[Opening Given records section]

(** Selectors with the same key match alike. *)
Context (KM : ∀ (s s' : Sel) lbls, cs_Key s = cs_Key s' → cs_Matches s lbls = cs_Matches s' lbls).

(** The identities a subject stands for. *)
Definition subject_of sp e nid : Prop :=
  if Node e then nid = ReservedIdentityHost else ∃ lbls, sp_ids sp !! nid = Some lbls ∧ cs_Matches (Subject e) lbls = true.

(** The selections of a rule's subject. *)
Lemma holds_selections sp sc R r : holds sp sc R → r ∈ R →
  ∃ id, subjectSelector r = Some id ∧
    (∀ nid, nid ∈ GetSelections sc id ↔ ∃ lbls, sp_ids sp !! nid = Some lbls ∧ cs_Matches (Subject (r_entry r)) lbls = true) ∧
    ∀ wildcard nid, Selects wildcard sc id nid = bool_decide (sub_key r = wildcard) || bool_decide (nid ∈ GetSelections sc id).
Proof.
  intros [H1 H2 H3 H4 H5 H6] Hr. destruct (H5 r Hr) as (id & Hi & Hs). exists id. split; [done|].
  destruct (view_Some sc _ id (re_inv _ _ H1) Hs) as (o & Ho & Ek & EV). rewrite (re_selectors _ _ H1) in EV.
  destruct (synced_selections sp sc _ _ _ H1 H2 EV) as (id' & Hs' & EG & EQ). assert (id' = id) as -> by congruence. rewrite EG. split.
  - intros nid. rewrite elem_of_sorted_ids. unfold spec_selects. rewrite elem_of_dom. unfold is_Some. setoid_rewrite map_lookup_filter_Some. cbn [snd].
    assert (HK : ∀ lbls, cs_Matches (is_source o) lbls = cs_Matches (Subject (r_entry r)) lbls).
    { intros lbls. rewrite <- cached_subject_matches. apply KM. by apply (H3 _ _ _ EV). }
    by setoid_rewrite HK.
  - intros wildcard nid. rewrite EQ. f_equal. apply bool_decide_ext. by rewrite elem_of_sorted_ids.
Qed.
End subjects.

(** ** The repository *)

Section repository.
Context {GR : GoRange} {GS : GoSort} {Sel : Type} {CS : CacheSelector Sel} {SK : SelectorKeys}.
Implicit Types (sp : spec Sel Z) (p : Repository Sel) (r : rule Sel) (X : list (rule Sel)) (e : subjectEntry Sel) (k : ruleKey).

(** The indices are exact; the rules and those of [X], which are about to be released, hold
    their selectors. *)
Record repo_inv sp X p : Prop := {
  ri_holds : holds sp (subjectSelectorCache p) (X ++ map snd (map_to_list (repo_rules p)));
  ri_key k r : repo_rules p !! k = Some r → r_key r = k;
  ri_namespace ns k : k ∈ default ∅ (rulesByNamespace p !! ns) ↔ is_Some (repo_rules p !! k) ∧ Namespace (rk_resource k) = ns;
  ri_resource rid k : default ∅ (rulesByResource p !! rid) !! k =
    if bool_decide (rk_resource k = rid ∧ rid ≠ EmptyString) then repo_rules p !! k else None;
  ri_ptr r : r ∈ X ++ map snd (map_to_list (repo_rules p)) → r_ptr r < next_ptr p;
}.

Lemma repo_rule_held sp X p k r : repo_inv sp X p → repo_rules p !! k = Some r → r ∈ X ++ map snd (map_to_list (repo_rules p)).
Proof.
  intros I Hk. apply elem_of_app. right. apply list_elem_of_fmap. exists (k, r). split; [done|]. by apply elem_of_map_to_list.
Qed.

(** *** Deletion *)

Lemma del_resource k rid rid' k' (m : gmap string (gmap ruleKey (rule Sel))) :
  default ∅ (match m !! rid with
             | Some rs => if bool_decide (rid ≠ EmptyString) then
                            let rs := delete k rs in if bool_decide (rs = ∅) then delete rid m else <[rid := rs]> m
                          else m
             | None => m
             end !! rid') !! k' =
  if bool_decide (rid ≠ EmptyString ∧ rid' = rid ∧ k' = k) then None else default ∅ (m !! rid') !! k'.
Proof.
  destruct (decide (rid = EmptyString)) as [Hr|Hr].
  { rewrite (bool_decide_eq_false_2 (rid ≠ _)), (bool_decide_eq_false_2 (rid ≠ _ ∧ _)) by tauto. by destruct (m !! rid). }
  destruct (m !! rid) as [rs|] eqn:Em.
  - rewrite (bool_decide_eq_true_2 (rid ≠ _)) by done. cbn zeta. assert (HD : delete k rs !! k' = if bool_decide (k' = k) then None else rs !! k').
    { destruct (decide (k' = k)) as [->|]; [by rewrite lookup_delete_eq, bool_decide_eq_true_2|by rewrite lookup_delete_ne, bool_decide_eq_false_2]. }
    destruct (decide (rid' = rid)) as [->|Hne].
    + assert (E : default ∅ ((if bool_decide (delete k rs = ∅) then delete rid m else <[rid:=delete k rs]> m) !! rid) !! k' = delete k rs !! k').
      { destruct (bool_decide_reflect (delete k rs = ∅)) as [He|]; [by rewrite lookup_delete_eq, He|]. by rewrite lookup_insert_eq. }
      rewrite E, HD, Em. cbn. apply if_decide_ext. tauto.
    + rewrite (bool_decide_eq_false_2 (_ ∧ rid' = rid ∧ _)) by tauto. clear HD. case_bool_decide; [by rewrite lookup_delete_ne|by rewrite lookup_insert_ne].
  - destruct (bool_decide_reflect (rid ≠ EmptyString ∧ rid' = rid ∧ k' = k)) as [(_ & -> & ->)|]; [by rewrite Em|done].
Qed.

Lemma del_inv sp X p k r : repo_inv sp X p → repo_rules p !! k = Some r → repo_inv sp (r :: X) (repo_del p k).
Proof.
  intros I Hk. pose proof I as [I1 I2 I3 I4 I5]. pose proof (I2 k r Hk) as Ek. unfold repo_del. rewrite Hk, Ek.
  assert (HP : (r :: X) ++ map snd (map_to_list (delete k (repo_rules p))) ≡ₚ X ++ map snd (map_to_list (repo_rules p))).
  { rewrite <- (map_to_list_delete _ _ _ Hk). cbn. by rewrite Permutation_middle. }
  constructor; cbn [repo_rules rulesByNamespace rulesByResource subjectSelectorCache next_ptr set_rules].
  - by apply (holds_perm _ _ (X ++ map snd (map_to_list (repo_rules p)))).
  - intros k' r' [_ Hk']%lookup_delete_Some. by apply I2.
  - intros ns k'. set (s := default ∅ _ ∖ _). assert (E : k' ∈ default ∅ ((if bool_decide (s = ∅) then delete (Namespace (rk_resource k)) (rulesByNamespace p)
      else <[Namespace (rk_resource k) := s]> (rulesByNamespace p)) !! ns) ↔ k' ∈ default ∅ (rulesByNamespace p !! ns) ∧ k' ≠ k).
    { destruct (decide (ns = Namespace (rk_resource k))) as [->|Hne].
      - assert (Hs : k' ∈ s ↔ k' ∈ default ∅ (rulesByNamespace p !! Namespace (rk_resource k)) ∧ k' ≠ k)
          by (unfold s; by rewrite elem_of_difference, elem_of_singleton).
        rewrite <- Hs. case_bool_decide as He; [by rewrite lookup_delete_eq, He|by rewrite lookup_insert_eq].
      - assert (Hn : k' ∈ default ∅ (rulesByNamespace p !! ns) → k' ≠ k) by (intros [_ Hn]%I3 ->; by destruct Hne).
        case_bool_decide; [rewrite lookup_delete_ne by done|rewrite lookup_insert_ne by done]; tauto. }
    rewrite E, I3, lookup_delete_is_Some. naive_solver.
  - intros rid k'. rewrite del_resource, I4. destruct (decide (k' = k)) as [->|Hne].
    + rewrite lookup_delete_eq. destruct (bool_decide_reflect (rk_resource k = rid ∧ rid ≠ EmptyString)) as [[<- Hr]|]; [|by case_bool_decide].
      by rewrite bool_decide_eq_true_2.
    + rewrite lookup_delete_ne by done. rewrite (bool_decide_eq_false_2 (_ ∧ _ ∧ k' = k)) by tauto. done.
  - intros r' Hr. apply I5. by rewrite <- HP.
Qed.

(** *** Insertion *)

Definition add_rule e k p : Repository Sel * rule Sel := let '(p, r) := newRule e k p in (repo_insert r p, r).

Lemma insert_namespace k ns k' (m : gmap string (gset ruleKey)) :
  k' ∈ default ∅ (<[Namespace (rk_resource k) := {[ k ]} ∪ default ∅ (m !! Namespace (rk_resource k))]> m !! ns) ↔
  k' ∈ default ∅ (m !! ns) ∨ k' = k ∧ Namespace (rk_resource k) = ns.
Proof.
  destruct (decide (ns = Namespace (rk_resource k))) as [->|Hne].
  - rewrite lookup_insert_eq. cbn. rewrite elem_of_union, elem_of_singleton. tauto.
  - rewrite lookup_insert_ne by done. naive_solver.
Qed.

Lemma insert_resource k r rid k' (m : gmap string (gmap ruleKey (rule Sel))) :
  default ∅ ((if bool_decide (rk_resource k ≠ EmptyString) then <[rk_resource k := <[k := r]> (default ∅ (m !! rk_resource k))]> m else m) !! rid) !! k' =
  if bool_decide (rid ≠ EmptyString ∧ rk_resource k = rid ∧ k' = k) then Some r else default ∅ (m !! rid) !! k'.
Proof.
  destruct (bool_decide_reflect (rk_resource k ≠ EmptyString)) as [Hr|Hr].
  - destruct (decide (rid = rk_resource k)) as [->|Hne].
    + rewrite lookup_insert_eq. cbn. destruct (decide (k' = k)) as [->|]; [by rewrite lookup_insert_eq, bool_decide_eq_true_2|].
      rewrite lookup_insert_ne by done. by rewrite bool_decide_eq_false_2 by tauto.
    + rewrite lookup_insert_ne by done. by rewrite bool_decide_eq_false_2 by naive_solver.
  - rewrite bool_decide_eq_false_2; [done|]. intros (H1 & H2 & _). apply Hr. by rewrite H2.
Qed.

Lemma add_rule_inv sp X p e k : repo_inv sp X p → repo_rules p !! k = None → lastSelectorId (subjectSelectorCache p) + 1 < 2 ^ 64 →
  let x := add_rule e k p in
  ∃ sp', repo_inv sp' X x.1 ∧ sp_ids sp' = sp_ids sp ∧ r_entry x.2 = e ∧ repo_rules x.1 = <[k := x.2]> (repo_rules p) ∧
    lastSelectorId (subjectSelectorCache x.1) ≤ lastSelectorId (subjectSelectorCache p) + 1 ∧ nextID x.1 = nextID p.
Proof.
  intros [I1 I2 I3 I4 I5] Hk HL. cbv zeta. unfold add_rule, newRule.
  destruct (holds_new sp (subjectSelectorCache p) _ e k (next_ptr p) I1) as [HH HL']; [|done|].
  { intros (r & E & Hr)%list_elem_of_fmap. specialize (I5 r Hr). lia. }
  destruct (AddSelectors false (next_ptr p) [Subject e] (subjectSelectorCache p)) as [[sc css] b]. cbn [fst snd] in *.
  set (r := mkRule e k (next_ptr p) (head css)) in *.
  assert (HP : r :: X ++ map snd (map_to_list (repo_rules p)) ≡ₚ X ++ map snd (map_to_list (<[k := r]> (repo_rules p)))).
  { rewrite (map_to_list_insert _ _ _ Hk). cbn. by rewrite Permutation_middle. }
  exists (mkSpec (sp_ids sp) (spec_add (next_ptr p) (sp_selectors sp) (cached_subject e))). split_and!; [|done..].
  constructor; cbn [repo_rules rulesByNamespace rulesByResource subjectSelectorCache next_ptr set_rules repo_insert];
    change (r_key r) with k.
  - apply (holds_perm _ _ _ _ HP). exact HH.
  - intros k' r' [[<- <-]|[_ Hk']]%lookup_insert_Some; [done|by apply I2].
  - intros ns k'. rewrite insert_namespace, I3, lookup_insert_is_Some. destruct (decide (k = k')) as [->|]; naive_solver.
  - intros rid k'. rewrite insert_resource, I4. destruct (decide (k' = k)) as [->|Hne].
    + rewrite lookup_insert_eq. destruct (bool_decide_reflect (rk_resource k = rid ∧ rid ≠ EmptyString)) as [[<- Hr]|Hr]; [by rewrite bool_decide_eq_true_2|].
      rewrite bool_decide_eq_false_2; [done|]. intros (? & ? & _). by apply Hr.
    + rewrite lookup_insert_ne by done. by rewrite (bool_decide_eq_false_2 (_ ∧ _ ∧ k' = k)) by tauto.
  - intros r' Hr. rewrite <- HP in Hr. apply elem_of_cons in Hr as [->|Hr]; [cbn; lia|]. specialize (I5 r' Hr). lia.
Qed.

[Closing Given records section]
[Opening Given records section]

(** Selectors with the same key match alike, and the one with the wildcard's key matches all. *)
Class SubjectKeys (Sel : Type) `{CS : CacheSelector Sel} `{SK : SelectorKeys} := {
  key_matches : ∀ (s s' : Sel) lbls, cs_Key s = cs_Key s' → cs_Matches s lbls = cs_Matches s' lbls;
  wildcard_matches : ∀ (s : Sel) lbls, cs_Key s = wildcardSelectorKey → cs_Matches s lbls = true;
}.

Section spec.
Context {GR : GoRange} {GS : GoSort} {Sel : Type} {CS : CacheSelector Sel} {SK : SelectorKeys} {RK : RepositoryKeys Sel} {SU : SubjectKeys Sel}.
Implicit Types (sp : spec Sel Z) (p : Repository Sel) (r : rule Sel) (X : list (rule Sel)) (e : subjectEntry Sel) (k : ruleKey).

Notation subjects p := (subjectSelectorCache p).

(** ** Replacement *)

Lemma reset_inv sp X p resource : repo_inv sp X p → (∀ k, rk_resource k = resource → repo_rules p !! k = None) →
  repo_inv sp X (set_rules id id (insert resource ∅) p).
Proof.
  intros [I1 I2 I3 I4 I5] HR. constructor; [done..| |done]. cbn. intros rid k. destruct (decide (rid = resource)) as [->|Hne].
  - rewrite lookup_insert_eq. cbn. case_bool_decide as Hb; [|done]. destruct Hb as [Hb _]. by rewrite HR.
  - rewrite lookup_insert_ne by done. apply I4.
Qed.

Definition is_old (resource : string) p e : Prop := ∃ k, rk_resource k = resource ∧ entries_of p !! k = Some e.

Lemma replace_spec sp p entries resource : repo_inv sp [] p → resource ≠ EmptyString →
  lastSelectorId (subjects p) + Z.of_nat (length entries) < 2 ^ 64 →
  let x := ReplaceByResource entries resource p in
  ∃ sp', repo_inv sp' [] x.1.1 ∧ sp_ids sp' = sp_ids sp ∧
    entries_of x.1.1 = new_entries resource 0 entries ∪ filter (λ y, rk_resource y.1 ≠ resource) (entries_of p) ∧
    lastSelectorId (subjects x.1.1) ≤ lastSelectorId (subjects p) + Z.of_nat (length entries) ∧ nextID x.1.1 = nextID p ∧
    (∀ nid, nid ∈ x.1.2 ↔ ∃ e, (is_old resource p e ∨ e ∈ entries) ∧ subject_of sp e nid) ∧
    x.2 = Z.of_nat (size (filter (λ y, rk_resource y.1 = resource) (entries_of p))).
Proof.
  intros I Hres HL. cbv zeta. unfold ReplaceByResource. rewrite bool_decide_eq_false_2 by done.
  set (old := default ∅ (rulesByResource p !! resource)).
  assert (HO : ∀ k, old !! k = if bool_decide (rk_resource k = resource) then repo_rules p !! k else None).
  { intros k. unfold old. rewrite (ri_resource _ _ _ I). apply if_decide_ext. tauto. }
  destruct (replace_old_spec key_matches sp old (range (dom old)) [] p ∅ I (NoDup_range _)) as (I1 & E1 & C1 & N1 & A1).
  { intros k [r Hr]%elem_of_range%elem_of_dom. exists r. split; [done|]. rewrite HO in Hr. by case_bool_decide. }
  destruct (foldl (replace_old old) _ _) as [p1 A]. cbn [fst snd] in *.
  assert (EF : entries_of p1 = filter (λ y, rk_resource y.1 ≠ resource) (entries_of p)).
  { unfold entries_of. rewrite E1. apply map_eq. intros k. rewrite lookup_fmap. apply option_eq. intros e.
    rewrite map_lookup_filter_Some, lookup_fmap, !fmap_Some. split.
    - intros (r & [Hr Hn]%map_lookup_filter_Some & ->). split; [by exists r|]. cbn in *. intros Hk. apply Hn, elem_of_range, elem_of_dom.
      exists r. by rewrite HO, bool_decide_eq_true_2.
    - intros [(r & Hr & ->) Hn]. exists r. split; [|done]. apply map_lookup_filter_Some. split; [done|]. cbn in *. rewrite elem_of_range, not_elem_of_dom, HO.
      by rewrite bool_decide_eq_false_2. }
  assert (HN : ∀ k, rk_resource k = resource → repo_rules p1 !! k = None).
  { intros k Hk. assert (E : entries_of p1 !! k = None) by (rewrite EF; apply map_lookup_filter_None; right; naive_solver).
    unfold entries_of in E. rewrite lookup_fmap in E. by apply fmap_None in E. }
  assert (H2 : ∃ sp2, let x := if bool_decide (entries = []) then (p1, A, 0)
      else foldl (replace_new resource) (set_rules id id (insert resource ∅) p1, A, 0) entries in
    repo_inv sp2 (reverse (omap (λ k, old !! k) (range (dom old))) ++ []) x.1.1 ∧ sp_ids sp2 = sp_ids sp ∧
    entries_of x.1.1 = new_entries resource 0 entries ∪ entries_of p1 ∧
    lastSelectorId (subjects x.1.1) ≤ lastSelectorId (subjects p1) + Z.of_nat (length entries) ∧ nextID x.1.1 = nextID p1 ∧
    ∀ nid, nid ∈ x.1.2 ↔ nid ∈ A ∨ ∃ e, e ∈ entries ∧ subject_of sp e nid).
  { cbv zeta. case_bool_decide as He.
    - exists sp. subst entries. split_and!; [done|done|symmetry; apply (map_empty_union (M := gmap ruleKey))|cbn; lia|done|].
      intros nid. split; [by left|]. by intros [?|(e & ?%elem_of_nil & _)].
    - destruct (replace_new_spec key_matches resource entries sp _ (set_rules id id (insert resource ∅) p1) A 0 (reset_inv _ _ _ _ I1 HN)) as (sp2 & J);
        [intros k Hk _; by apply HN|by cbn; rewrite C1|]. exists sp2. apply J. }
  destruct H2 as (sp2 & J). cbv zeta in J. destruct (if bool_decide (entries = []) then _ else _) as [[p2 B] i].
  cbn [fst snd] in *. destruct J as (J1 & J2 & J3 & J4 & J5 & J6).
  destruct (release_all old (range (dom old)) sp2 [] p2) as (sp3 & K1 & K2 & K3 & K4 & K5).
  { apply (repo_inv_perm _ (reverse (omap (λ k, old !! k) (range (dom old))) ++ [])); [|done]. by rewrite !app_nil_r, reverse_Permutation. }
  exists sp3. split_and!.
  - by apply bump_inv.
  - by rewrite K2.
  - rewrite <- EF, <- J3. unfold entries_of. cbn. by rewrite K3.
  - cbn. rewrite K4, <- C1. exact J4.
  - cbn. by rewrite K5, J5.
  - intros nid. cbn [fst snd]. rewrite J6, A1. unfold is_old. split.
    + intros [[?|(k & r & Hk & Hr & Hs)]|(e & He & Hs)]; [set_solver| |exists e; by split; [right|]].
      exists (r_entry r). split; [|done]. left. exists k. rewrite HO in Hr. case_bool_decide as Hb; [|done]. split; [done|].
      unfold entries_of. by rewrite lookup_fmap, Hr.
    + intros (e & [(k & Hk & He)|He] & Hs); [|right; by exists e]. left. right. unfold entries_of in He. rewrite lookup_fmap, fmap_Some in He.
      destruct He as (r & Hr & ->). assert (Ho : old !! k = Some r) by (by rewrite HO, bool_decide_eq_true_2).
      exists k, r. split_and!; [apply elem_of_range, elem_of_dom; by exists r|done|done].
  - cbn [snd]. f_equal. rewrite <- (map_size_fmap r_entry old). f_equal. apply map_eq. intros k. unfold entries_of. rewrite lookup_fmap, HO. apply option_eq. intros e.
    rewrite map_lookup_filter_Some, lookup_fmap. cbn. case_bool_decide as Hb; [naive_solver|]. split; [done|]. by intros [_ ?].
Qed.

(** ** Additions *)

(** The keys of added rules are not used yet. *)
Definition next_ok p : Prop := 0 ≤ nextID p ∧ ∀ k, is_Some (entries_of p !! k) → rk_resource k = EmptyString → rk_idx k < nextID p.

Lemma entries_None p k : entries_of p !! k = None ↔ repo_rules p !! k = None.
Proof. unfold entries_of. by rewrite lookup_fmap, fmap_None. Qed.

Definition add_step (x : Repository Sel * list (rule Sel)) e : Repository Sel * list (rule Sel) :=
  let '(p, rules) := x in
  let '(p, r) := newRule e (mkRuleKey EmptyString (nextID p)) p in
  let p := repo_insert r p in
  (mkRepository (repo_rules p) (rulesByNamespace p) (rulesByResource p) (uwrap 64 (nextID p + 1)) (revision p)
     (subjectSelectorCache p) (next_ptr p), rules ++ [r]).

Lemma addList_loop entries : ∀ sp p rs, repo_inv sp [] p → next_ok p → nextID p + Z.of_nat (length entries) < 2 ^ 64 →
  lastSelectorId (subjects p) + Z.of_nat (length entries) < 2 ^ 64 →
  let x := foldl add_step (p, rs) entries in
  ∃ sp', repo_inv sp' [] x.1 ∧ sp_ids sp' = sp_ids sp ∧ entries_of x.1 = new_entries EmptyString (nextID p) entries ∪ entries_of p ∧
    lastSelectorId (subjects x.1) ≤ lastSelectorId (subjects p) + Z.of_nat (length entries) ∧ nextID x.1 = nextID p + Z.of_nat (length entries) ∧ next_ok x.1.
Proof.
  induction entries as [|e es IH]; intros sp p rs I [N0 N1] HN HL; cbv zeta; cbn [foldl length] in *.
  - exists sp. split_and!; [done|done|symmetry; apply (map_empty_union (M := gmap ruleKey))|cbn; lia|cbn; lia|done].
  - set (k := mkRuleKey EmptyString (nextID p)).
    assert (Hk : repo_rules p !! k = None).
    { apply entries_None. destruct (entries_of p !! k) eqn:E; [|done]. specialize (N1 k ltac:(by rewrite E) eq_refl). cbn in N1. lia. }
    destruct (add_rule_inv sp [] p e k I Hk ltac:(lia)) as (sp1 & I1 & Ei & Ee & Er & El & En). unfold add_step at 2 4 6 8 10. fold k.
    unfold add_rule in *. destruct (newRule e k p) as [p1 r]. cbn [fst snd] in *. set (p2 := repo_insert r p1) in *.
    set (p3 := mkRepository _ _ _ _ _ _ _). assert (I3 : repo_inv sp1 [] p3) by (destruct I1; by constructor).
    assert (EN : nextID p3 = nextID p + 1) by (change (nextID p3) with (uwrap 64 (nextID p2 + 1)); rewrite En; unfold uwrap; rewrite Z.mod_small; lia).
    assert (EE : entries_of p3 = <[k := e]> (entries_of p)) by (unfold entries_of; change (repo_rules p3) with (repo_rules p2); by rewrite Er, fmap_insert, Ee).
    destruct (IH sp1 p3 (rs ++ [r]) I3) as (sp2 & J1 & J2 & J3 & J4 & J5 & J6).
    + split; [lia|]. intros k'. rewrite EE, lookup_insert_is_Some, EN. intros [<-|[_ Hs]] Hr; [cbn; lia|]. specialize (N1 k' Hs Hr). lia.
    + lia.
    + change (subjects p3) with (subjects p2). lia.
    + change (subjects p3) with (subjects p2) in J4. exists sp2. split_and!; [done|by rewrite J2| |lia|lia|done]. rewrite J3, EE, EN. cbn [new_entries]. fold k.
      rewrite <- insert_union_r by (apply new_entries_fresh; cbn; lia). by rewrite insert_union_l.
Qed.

[Closing Given records section]

### Task
Looking at the data, how many lines hold the string "SelectorKeys"? Reply with the number alone.

### Response to this task
3